Across the United States, the housing market is facing a structural problem that few politicians are willing to address honestly: the country is short roughly five million homes. That estimate has been widely cited by organizations such as National Association of Realtors, which has warned that the U.S. housing shortage now sits somewhere between 4 and 6 million housing units depending on methodology.

This shortage is not the result of a lack of builders, a lack of land, or even a lack of financing.

It is largely the result of local zoning and regulatory policies that make building new housing extraordinarily difficult in many desirable markets.

In communities across the country, local governments have created zoning frameworks that effectively block the development of housing that average Americans can afford.

And nowhere is that more obvious than in highly desirable coastal markets like Mount Pleasant, South Carolina, where the approval process for new housing projects can stretch three to four years or more.

For large developers with millions in capital, navigating this regulatory maze is frustrating but possible.

For an individual family or small builder trying to build a modest home, it is often nearly impossible.

When Zoning Makes It Illegal to Solve the Housing Crisis

The United States does not have a housing shortage because builders don’t want to build homes.

We have a housing shortage because in many places it is effectively illegal to build enough homes to meet demand.

A landmark report by the Brookings Institution found that restrictive zoning policies — including minimum lot sizes, parking requirements, height restrictions, and lengthy approval processes — are among the biggest contributors to the national housing shortage.

In practice, these policies create a system where only large luxury projects make economic sense.

Affordable housing, starter homes, duplexes, and small multi-family units often become financially or legally impossible.

The result is predictable: fewer homes get built.

And when supply doesn’t keep up with demand, prices rise.

The “I’ve Got Mine” Housing Problem

Many homeowners celebrate rising property values, and understandably so.

But there is a point where rising home prices stop being healthy and start becoming destructive to the broader economy.

Housing prices that rise significantly faster than inflation — often defined as more than 2–3% above inflation annually — begin to create economic immobility.

When homeownership becomes too expensive:

• young families cannot enter the market
• workers cannot move to better job markets
• communities age and stagnate
• future demand for housing weakens

This phenomenon has been studied extensively by the Harvard Joint Center for Housing Studies, which has warned that rising housing costs are increasingly locking younger Americans out of homeownership.

In other words, the housing market begins to consume its own future buyers.

Zoning’s Uncomfortable History

Few people realize that modern zoning laws have a controversial history.

Early zoning policies in the early 20th century were often designed to segregate communities by income and race, restricting who could live in certain neighborhoods.

Over time those policies evolved into modern zoning rules — minimum lot sizes, density restrictions, and other regulations.

While the motivations today are often framed as preserving “community character,” the practical effect can be similar: restricting who can afford to live in a community.

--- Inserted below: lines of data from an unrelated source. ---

(** A case that sets an integer setting. *)
Definition set_int (put : Z -> sl_t -> sl_t) (fl : Z) : Sl (Z * reply) :=
  if negb (length buf =? 4)%nat then badarg else
  upd (put (get_int32 buf));;;
  pend fl;;;
  ok.
(** A case that reads a setting: the pending value, else that of the line. *)
Definition get_with (rep : Z -> Z -> Sl (Z * reply)) (fl : Z) (pending line : sl_t -> Z) :
    Sl (Z * reply) :=
  s ← get_slp;
  if has_bits (flags s) fl then rep (pending s) rsize
  else if negb (com s =? INVALID) then rep (line s) rsize
  else badarg.

Definition ctl_dev (k : Sl (Z * reply)) : Sl (Z * reply) :=
  if cmd =? SL_SET_DEV then
    upd (w_dev None);;;
    if (0 <? length buf)%nat then
      a ← driver_alloc (Z.of_nat (length buf) + 1);
      if negb a : bool then ctl_error SL_ERR_NOMEM rsize else
      upd (w_dev (Some buf));;;
      ok
    else ok
  else if cmd =? SL_GET_DEV then
    s ← get_slp;
    match dev s with None => badarg | Some d => ctl_reply_string d rsize end
  else k.

(** [bufsz] is kept between 1 and 255. *)
Definition store_bufsz : Sl unit :=
  upd (w_bufsz (get_int32 buf));;;
  s ← get_slp;
  if bufsz s <? 1 then upd (w_bufsz 1)
  else when bufsz s >? 255 do upd (w_bufsz 255).

Definition ctl_frame (k : Sl (Z * reply)) : Sl (Z * reply) :=
  if cmd =? SL_SET_BAUD then set_int w_baud FL_BAUD
  else if cmd =? SL_GET_BAUD then get_with ctl_reply_int FL_BAUD baud get_baud
  else if cmd =? SL_SET_CSIZE then set_int w_csize FL_CSIZE
  else if cmd =? SL_GET_CSIZE then get_with ctl_reply_int FL_CSIZE csize get_csize
  else if cmd =? SL_SET_BUFSZ then
    if negb (length buf =? 4)%nat then badarg else
    store_bufsz;;;
    pend FL_BUFSZ;;;
    ok
  else if cmd =? SL_GET_BUFSZ then get_with ctl_reply_int FL_BUFSZ bufsz get_bufsz
  else if cmd =? SL_SET_BUFTM then set_int w_buftm FL_BUFTM
  else if cmd =? SL_GET_BUFTM then get_with ctl_reply_int FL_BUFTM buftm get_buftm
  else if cmd =? SL_SET_STOPB then set_int w_stopb FL_STOPB
  else if cmd =? SL_GET_STOPB then get_with ctl_reply_int FL_STOPB stopb get_stopb
  else if cmd =? SL_SET_PARITY then set_int w_parity FL_PARITY
  else if cmd =? SL_GET_PARITY then get_with ctl_reply_int FL_PARITY parity get_parity
  else k.

Definition ctl_flow (k : Sl (Z * reply)) : Sl (Z * reply) :=
  if cmd =? SL_SET_HWFLOW then set_int w_hwflow FL_HWFLOW
  else if cmd =? SL_GET_HWFLOW then get_with ctl_reply_bool FL_HWFLOW hwflow get_hwflow
  else if cmd =? SL_SET_SWFLOW then set_int w_swflow FL_SWFLOW
  else if cmd =? SL_GET_SWFLOW then get_with ctl_reply_bool FL_SWFLOW swflow get_swflow
  else if cmd =? SL_SET_XONCHAR then set_int w_xonchar FL_XONCHAR
  else if cmd =? SL_GET_XONCHAR then get_with ctl_reply_int FL_XONCHAR xonchar get_xonchar
  else if cmd =? SL_SET_XOFFCHAR then set_int w_xoffchar FL_XOFFCHAR
  else if cmd =? SL_GET_XOFFCHAR then get_with ctl_reply_int FL_XOFFCHAR xoffchar get_xoffchar
  else if cmd =? SL_SET_EOLCHAR then set_int w_eolchar FL_EOLCHAR
  else if cmd =? SL_GET_EOLCHAR then get_with ctl_reply_int FL_EOLCHAR eolchar get_eolchar
  else if cmd =? SL_SET_EOL2CHAR then set_int w_eol2char FL_EOL2CHAR
  else if cmd =? SL_GET_EOL2CHAR then get_with ctl_reply_int FL_EOL2CHAR eol2char get_eol2char
  else if cmd =? SL_SET_ECHO then set_int w_echo FL_ECHO
  else if cmd =? SL_GET_ECHO then get_with ctl_reply_bool FL_ECHO echo get_echo
  else k.

Definition ctl_mode (k : Sl (Z * reply)) : Sl (Z * reply) :=
  if cmd =? SL_SET_MODE then
    if negb (length buf =? 4)%nat then badarg else
    let m := get_int32 buf in
    s ← get_slp;
    if negb (m =? mode s) then
      if m =? SL_MODE_RAW then upd (w_mode SL_MODE_RAW);;; pend FL_MODE;;; ok
      else if m =? SL_MODE_LINE then upd (w_mode SL_MODE_LINE);;; pend FL_MODE;;; ok
      else badarg
    else ok
  else if cmd =? SL_GET_MODE then get_with ctl_reply_int FL_MODE mode cmode
  else k.

(** [rates] has room for one number per entry of [rtab] but the last; all of it
    is sent. *)
Fixpoint put_rates (tab : list (Z * Z)) : bytes :=
  match tab with
  | [] => []
  | r :: tab => if fst r =? -1 then [] else put_int32 (fst r) ++ put_rates tab
  end.
Definition ctl_get_rates : Sl (Z * reply) :=
  ctl_reply SL_OK (take (1 + 4 * (length rtab - 1)) (SL_INT :: put_rates rtab)) rsize.

Definition ctl_open : Sl (Z * reply) :=
  r ← do_open;
  if r <? 0 then ctl_error SL_ERR_ACCESS rsize else
  s ← get_slp;
  act (Select (com s) true false true);;;
  ok.

Definition ctl_line : Sl (Z * reply) :=
  if (cmd =? SL_CONNECT) || (cmd =? SL_OPEN) then
    s ← get_slp;
    match dev s with
    | None => badarg
    | Some _ => ctl_open
    end
  else if cmd =? SL_DISCONNECT then do_hangup;;; do_close;;; ok
  else if cmd =? SL_CLOSE then do_close;;; ok
  else if cmd =? SL_XOFF then do_send_xoff;;; ok
  else if cmd =? SL_XON then do_send_xon;;; ok
  else if cmd =? SL_BREAK then do_send_break;;; ok
  else if cmd =? SL_UPDATE then do_update;;; ok
  else if cmd =? SL_REVERT then upd (w_flags 0);;; ok
  else if cmd =? SL_GET_RATES then ctl_get_rates
  else badarg.

Definition sl_ctl : Sl (Z * reply) := ctl_dev (ctl_frame (ctl_flow (ctl_mode ctl_line))).
End Ctl.
End Driver.

(** * Observations of a trace *)

(** The bytes the device took. *)
Definition written (tr : trace) : bytes :=
  concat (map (fun e => match e with
    | Write _ chunks n => take (Z.to_nat n) (concat chunks) | _ => [] end) tr).
(** Whether write readiness of the line is selected. *)
Definition armed (tr : trace) : bool :=
  fold_left (fun a e => match e with Select _ _ true on => on | _ => a end) tr false.
(** The bytes read, and the bytes passed to the port's owner. *)
Definition delivered (tr : trace) : bytes :=
  concat (map (fun e => match e with Output b => b | _ => [] end) tr).
(** Every read stays in its buffer. *)
Definition reads_fit (tr : trace) : Prop :=
  Forall (fun e => match e with Read _ (Some m) size _ => 0 < size <= m | _ => True end) tr.

Arguments written : simpl never.
Arguments armed : simpl never.
Arguments delivered : simpl never.
Lemma written_app a b : written (a ++ b) = written a ++ written b.
Proof. unfold written. by rewrite map_app, concat_app. Qed.
Lemma written_write fd chunks n : written [Write fd chunks n] = take (Z.to_nat n) (concat chunks).
Proof. apply app_nil_r. Qed.
Lemma written_select fd r w on : written [Select fd r w on] = [].
Proof. done. Qed.
Lemma written_read fd blk size n : written [Read fd blk size n] = [].
Proof. done. Qed.
Lemma written_output b : written [Output b] = [].
Proof. done. Qed.
Lemma armed_app a b : armed (a ++ b) =
  fold_left (fun a e => match e with Select _ _ true on => on | _ => a end) b (armed a).
Proof. apply fold_left_app. Qed.
Create Rewrite HintDb sl_trace.
#[export] Hint Rewrite written_app written_write written_select written_read written_output
  @app_nil_r : sl_trace.

(** * The driver as a transition system *)

Section Steps.
Context `{T : Termios} `{O : Os} {Q : Type} `{PQ : !PortQueue Q}.

(** What the runtime may call: output from the owner at any time, the readiness
    callbacks when selected (writes) or open (reads), and the control commands. *)
Inductive op := OpOutput (before : Z) (buf : bytes) | OpReadyIn | OpReadyOut
  | OpCtl (cmd : Z) (buf : bytes) (rsize : Z).
Definition exec (o : op) (w : world Q) : world Q :=
  match o with
  | OpOutput before buf => snd (sl_output before buf w)
  | OpReadyIn => snd (sl_ready_input w)
  | OpReadyOut => snd (sl_ready_output w)
  | OpCtl cmd buf rsize => snd (sl_ctl cmd buf rsize w)
  end.
Definition enabled (o : op) (w : world Q) : Prop :=
  match o with
  | OpReadyIn => com (slp w) <> INVALID
  | OpReadyOut => armed (calls w) = true
  | _ => True
  end.
Inductive steps : world Q -> list op -> world Q -> Prop :=
  | steps_nil w : steps w [] w
  | steps_cons w o ops w' : enabled o w -> steps (exec o w) ops w' -> steps w (o :: ops) w'.

(** The bytes of an output that reach the driver: those sent while the line is open. *)
Definition accepted (o : op) (w : world Q) : bytes :=
  match o with
  | OpOutput _ buf => if com (slp w) =? INVALID then [] else buf
  | _ => []
  end.
Fixpoint accepted_all (ops : list op) (w : world Q) : bytes :=
  match ops with [] => [] | o :: ops => accepted o w ++ accepted_all ops (exec o w) end.
End Steps.

(** ** What control commands leave alone *)

Create HintDb sl_ensures.
Section Ctl_ensures.
Context `{TL : TermiosLaws} `{O : Os} {Q : Type} `{PQ : !PortQueue Q}.
Context (R : world Q -> world Q -> Prop) `{!PreOrder R}.

(** A relation between states that the settings and the quiet calls respect. *)
Definition setting (f : sl_t -> sl_t) : Prop := forall s,
  (com (f s), opending (f s), bufsz (f s), ilen (f s), ibuf (f s)) =
  (com s, opending s, bufsz s, ilen s, ibuf s).
Definition quiet (e : event) : Prop :=
  match e with Select _ _ _ _ | Read _ _ _ _ | Write _ _ _ | Output _ => False | _ => True end.
Hypothesis R_upd : forall f, setting f -> ensures R (upd f).
Hypothesis R_act : forall e, quiet e -> ensures R (act e).
Hypothesis R_bufsz : forall buf, ensures R (store_bufsz buf).

Lemma cfg_setting s s' : cfg s' = cfg s ->
  (com s', opending s', bufsz s', ilen s', ibuf s') =
  (com s, opending s, bufsz s, ilen s, ibuf s).
Proof. intros E. destruct s, s'. injection E. cbn. congruence. Qed.
Lemma update_tio_setting : setting update_tio.
Proof. intros s. apply cfg_setting, update_tio_cfg. Qed.

Local Ltac go := unfold get_slp, driver_alloc;
  walk ltac:(first [assumption | solve [eauto with sl_ensures]
    | apply R_upd; first [done | apply update_tio_setting] | by apply R_act]).
Lemma ctl_reply_ensures rep buf rsize : ensures R (ctl_reply rep buf rsize).
Proof. unfold ctl_reply. go. Qed.
Hint Resolve ctl_reply_ensures : sl_ensures.
Lemma ctl_error_ensures err rsize : ensures R (ctl_error err rsize).
Proof. unfold ctl_error. go. Qed.
Hint Resolve ctl_error_ensures : sl_ensures.
Lemma ok_ensures rsize : ensures R (ok rsize).
Proof. apply ctl_reply_ensures. Qed.
Lemma badarg_ensures rsize : ensures R (badarg rsize).
Proof. apply ctl_error_ensures. Qed.
Lemma ctl_reply_string_ensures str rsize : ensures R (ctl_reply_string str rsize).
Proof. unfold ctl_reply_string. go. Qed.
Hint Resolve ok_ensures badarg_ensures ctl_reply_string_ensures : sl_ensures.
Lemma get_with_ensures rsize (rep : Z -> Z -> M (world Q) (Z * reply)) fl p l :
  (forall v, ensures R (rep v rsize)) -> ensures R (get_with rsize rep fl p l).
Proof. intros Hrep. unfold get_with. go. Qed.
Lemma get_int_ensures rsize fl p l : ensures R (get_with rsize ctl_reply_int fl p l).
Proof. apply get_with_ensures. intros v. apply ctl_reply_ensures. Qed.
Lemma get_bool_ensures rsize fl p l : ensures R (get_with rsize ctl_reply_bool fl p l).
Proof. apply get_with_ensures. intros v. apply ctl_reply_ensures. Qed.
Hint Resolve get_int_ensures get_bool_ensures : sl_ensures.
Lemma pend_ensures fl : ensures R (pend fl).
Proof. unfold pend. go. Qed.
Hint Resolve pend_ensures : sl_ensures.
Lemma set_int_ensures buf rsize put fl : (forall v, setting (put v)) ->
  ensures R (set_int buf rsize put fl).
Proof. intros Hput. unfold set_int. go. Qed.

Lemma ctl_dev_ensures cmd buf rsize k : ensures R k -> ensures R (ctl_dev cmd buf rsize k).
Proof. intros Hk. unfold ctl_dev. go. Qed.
Local Ltac go_set := go; repeat (apply set_int_ensures; intros ??; reflexivity).
Lemma ctl_frame_ensures cmd buf rsize k : ensures R k -> ensures R (ctl_frame cmd buf rsize k).
Proof. intros Hk. unfold ctl_frame. go_set. Qed.
Lemma ctl_flow_ensures cmd buf rsize k : ensures R k -> ensures R (ctl_flow cmd buf rsize k).
Proof. intros Hk. unfold ctl_flow. go_set. Qed.
Lemma ctl_mode_ensures cmd buf rsize k : ensures R k -> ensures R (ctl_mode cmd buf rsize k).
Proof. intros Hk. unfold ctl_mode. go_set. Qed.
Lemma do_update_ensures : ensures R do_update.
Proof. unfold do_update, set_com_state. go. Qed.
Lemma do_hangup_ensures : ensures R do_hangup.
Proof. unfold do_hangup. go. Qed.
Lemma send_ensures : ensures R do_send_xon /\ ensures R do_send_xoff /\ ensures R do_send_break.
Proof. split_and!; [unfold do_send_xon|unfold do_send_xoff|unfold do_send_break]; go. Qed.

Even today, economists frequently describe exclusionary zoning as one of the biggest barriers to housing affordability in the United States.

Migration Is Already Solving the Problem — Slowly

When housing becomes too expensive in one place, people move.

That migration is already reshaping the American housing market.

Cities with relatively affordable housing and growing economies are seeing dramatic population increases from remote workers, retirees, and mobile professionals.

We’ve already seen this play out in several markets:

Charleston, South Carolina experienced explosive population and housing growth between 2010 and 2020.
Knoxville, Tennessee has recently become one of the fastest-growing housing markets in the Southeast.
Chattanooga, Tennessee is now attracting remote workers due to infrastructure and affordability.
Macon, Georgia is emerging as a more affordable alternative for buyers priced out of larger markets.

The pattern is remarkably predictable.

Remote workers and retirees bring income from outside the local economy.

Local wages rise.

Housing demand increases.

Property values climb.

Then eventually those markets begin repeating the same zoning mistakes.

The Real Housing Standoff

The truth about the housing crisis is uncomfortable.

If you already own a home, building more homes can reduce the rate at which your property value rises.

If you don’t own a home, building more homes is the only way you will ever be able to afford one.

That creates a political stalemate.

Existing homeowners often push local governments to restrict development in order to preserve property values and neighborhood character.

Meanwhile, younger generations are being locked out of the housing market entirely.

The result is a housing market that increasingly benefits those who already own property — while making it harder for new families to get started.

The Bottom Line

America does not lack the resources to solve its housing shortage.

We have:

• people who want homes
• builders willing to construct them
• capital ready to finance projects
• labor capable of building them

What we lack in many markets is a regulatory environment that allows enough housing to be built.

Until zoning policies begin aligning with the reality of modern housing demand, the shortage will persist.

And Americans will continue moving to the next affordable city — repeating the same cycle again and again.